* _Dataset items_
┏━━

(** What has to hold for [client2_file] to send a file. *)
Record sendable (adr fd sockfd : Z) (file content : list Z) (fuel : nat) : Prop := {
  sd_socket : ∀ h, rv (kern e h (Csocket AF_INET SOCK_STREAM 0)) = sockfd;
  sd_connect : ∀ h, rv (kern e h (Cconnect sockfd adr (htons PORT_NUMMER))) = 0;
  sd_open : ∀ h, rv (kern e h (Copen file O_RDONLY 0)) = fd;
  sd_fds : 0 ≤ sockfd ∧ 0 ≤ fd;
  sd_stream : Stream e fd content;
  sd_write : WholeWrites e sockfd;
  sd_name : nozero file ∧ (length file + 1 < MAX_ZEICHEN)%nat;
  sd_size : (length content < MAX_ZEICHEN)%nat ∧ (length content < fuel)%nat
}.

Lemma client2_file_ok adr fd sockfd file content fuel puffer s :
  sendable adr fd sockfd file content fuel → reading fd (hist s) [] → length puffer = MAX_ZEICHEN →
  wp (client2_file fuel adr file puffer) e s (λ o s', ∃ h puffer', hist s' = hist s ++ h ∧
    o = Val puffer' ∧ length puffer' = MAX_ZEICHEN ∧
    sent sockfd h = basename file ++ LF :: content).
Proof.
  intros [Hso Hco Hop [Hp1 Hp2] Hst Hw [Hnz Hnl] [Hs1 Hs2]] Hg Hb. unfold client2_file.
  wp_step. wp_step. assert (rv a = sockfd) as Hrv by (rewrite Ha; apply Hso).
  rewrite Hrv, decide_False by lia. wp_step. wp_step.
  assert (rv a0 = 0) as Hrv0 by (rewrite Ha0; apply Hco). rewrite decide_False by auto. wp_step. wp_step.
  assert (rv a1 = fd) as Hrv1 by (rewrite Ha1; apply Hop). rewrite Hrv1, decide_False by lia.
  destruct (strcpy_Some puffer file) as (b1 & E1 & L1); [lia|].
  pose proof (strcpy_cstr _ _ _ Hnz E1) as C1.
  destruct (strcat_Some b1 file [LF]) as (b2 & E2); [done|simpl; lia|].
  assert (nozero [LF]) as Hn by by_compute.
  destruct (strcat_spec _ _ _ _ C1 Hn E2) as [C2 L2].
  wp_step. rewrite E1. wp_step. wp_step. rewrite E2. wp_step. wp_step. rewrite C2. wp_step.
  rewrite basename_snoc by done. wp_step. wp_step.
  set (s1 := after (Copen _ _ _) _ _) in *.
  pose proof (Hw (hist s1) (basename file ++ [LF])) as Hwr. rewrite <- Ha2 in Hwr.
  rewrite decide_False by auto. wp_step.
  eapply wp_mono; [apply (send_data_ok fd sockfd content); try done|].
  { subst s1. by reading_tac. }
  { congruence. }
  intros o s2 (h & b3 & Hh & -> & Hb3 & Hs). simpl. wp_steps.
  eexists _, b3. split_and!; [|done..|].
  { rewrite !hist_after, Hh. subst s1. rewrite !hist_after, <- !app_assoc. reflexivity. }
  hist_norm. rewrite Hwr, Nat2Z.id, take_ge by done. by rewrite Hs, <- app_assoc.
Qed.
End send.

(** ** The service *)

(** C1. An upload arrives: when [client2.c] sends a file of less than
    [MAX_ZEICHEN] bytes, what it writes on the connection is the base name of
    the path, a newline and the content; and [server2.c], fed exactly these
    bytes in pieces of any size, creates or truncates [$HOME/tmp/<base name>],
    writes the content to it, closes both descriptors and goes on serving. *)
Theorem upload_roundtrip e1 e2 adr fd sockfd file content fuel puffer s1 connfd fd2 home bufs s2 :
  sendable e1 adr fd sockfd file content fuel → reading fd (hist s1) [] → sent sockfd (hist s1) = [] →
  length puffer = MAX_ZEICHEN → LF ∉ file →
  announced e2 fd2 home (basename file) fuel → storable e2 fd2 content fuel →
  reading connfd (hist s2) [] → length bufs.1 = MAX_ZEICHEN → length bufs.2 = MAX_ZEICHEN →
  let '(o1, s1') := client2_file fuel adr file puffer e1 s1 in
  (∃ puffer', o1 = Val puffer') ∧
  (Stream e2 connfd (sent sockfd (hist s1')) →
   wp (srv2_handle fuel connfd bufs) e2 s2 (λ o s', ∃ h bufs', hist s' = hist s2 ++ h ∧
     o = Val bufs' ∧ stored connfd fd2 home (basename file) content h)).
Proof.
  intros Hsd Hg1 Hs1 Hp Hlf HA HU Hg2 Hb1 Hb2.
  pose proof (client2_file_ok e1 adr fd sockfd file content fuel puffer s1 Hsd Hg1 Hp) as Hc.
  unfold wp in Hc. destruct (client2_file fuel adr file puffer e1 s1) as [o1 s1'].
  simpl in Hc. destruct Hc as (h1 & p & Hh1 & -> & _ & Hsent). simpl in *. split; [by exists p|].
  rewrite Hh1, sent_app, Hs1, Hsent. simpl. intros Hst.
  eapply wp_mono; [eapply (srv2_handle_ok e2 connfd fd2 home (basename file) content fuel); try done|].
  intros o s' (h & b & ? & ? & _ & _ & ?). by exists h, b.
Qed.

(** A name that is not ended by a newline within the [MAX_ZEICHEN]
    characters of the buffer makes each of the three servers write beyond its
    buffer: the loop that reads the name has no bound. *)
Theorem long_name_overflows e connfd name c rest fuel bufs sockfd s :
  Stream e connfd (name ++ c :: rest) → LF ∉ name → length name = MAX_ZEICHEN →
  (MAX_ZEICHEN < fuel)%nat → reading connfd (hist s) [] → length bufs.1 = MAX_ZEICHEN →
  sockfd ≠ connfd →
  wp (srv2_handle fuel connfd bufs) e s (λ o _, o = Undef) ∧
  wp (pserver_child fuel sockfd connfd bufs) e s (λ o _, o = Undef) ∧
  wp (copy fuel connfd) e s (λ o _, o = Undef).
Proof.
  intros Hst Hlf Hn Hf Hg Hb Hne. destruct bufs as [puffer path_file]. simpl in Hb.
  split_and!; unfold srv2_handle, pserver_child, copy; wp_steps;
    (eapply wp_mono; [eapply (recv_open_overflow e connfd fuel name c rest); try done;
       try (by reading_tac); rewrite ?length_uninit; try lia|]);
    try (by intros o s' ->).
  rewrite hist_after. apply reading_quiet; [done| |done]. rewrite closed_1. by apply bool_decide_false.
Qed.

(** A child of [pserver.c] that has stored its file does not end: it goes
    back to the accept loop of [main], whose socket it has closed, and leaves
    through the error exit of [accept] with status 1. *)
Theorem pserver_child_exit e sockfd connfd fd home name content fuel turns bufs s :
  announced e fd home name fuel → storable e fd content fuel →
  Stream e connfd (name ++ LF :: content) → reading connfd (hist s) [] →
  length bufs.1 = MAX_ZEICHEN → length bufs.2 = MAX_ZEICHEN → 0 ≤ connfd → sockfd ≠ connfd →
  closed sockfd (hist s) = false → (∀ h, rv (kern e h Cfork) = 0) →
  (∀ h, kern e h (Caccept sockfd) = if closed sockfd h then answer_err EBADF else answer connfd) →
  wp (loop (S (S turns)) (pserver_body fuel sockfd) bufs) e s (λ o s', ∃ h0 h1 h2,
    hist s' = hist s ++ h0 ++ h1 ++ h2 ∧ stored connfd fd home name content h1 ∧
    o = Exit EXIT_FAILURE).
Proof.
  intros HA HU Hst Hg Hb1 Hb2 Hc Hne Hcl Hfork Hacc.
  apply wp_loop_S. unfold pserver_body at 1. wp_step. wp_step.
  rewrite Hacc, Hcl in Ha. assert (rv a = connfd) as Hrv by (by rewrite Ha). clear Ha.
  rewrite Hrv, decide_False by lia. wp_steps.
  rewrite Ha, Hfork, decide_True by done. wp_step.
  eapply wp_mono; [eapply (pserver_child_ok e connfd fd home name content); try done; by reading_tac|].
  intros o s1 (a1 & h & bufs' & Hh & -> & Hstored). simpl. wp_steps.
  apply wp_loop_S. unfold pserver_body. wp_step. wp_step.
  assert (closed sockfd (hist (after (Cclose connfd) a2 s1)) = true) as Hcl'.
  { rewrite hist_after, Hh. unfold closed. rewrite !existsb_app. simpl.
    rewrite bool_decide_true by done. simpl. by rewrite orb_true_r. }
  rewrite Hacc, Hcl' in Ha1. rewrite Ha1, decide_True by (simpl; lia). wp_steps.
  rewrite errno_after by done. simpl. unfold fail_errno. wp_steps.
  eexists ([_; _; _; _]), h, _. split_and!; [|done..].
  rewrite !hist_log, !hist_after, Hh, hist_after, hist_log, hist_after, <- !app_assoc. reflexivity.
Qed.

(** A thread of [thserver.c] whose target cannot be opened closes the
    connection, goes on, reads from the closed descriptor, and takes the whole
    server process down with status 1: the [return] after the report is
    missing. *)
Theorem copy_open_failure_ends_server e connfd home name content fuel s :
  announced e (-1) home name fuel → Stream e connfd (name ++ LF :: content) →
  reading connfd (hist s) [] → closed connfd (hist s) = false →
  (∀ h n, closed connfd h = true → kern e h (Cread connfd n) = answer_err EBADF) →
  wp (threading_socket fuel connfd) e s (λ o s', o = Exit EXIT_FAILURE ∧
    ∃ h, hist s' = hist s ++ h ∧ closed connfd h = true).
Proof.
  intros HA Hst Hg Hcl Hbad. unfold threading_socket, copy. wp_steps.
  eapply wp_mono.
  { eapply (recv_open_ok e connfd (-1) home name content); try done; by reading_tac. }
  intros o s1 (h1 & a1 & p & p' & Hh1 & -> & Ha1 & Hp & _ & _ & _ & _ & Hname). simpl.
  rewrite Ha1. wp_step. rewrite decide_True by lia. unfold log_no_open. wp_step. wp_step. rewrite Hname.
  wp_steps. unfold recv_store, recv_data. wp_step.
  destruct fuel as [|fuel]; [destruct HA; lia|].
  apply wp_loop_S. unfold recv_data_body. wp_step. wp_step.
  match goal with |- context [after (Cclose connfd) ?a ?x] => set (s2 := after (Cclose connfd) a x) in * end.
  assert (closed connfd (hist s2) = true) as Hcl2.
  { subst s2. rewrite hist_after. unfold closed. rewrite existsb_app. simpl.
    rewrite bool_decide_true by done. simpl. by rewrite orb_true_r. }
  rewrite Hbad in Ha2 by done. rewrite decide_False by (rewrite Ha2; simpl; lia).
  wp_steps. rewrite Ha2. simpl. wp_steps. split; [done|].
  eexists. split.
  { rewrite hist_log, hist_after. subst s2. rewrite hist_after, hist_log, Hh1, hist_log, hist_after.
    rewrite <- !app_assoc. reflexivity. }
  unfold closed. rewrite !existsb_app. simpl. rewrite bool_decide_true by done. simpl.
  by rewrite ?orb_true_r.
Qed.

┗━━

* _WHAT YOU NEED TO DO_
Say how many lines of the preceding data include the word "nozero". The number is the whole answer.

* _COMPLETED TASK_
2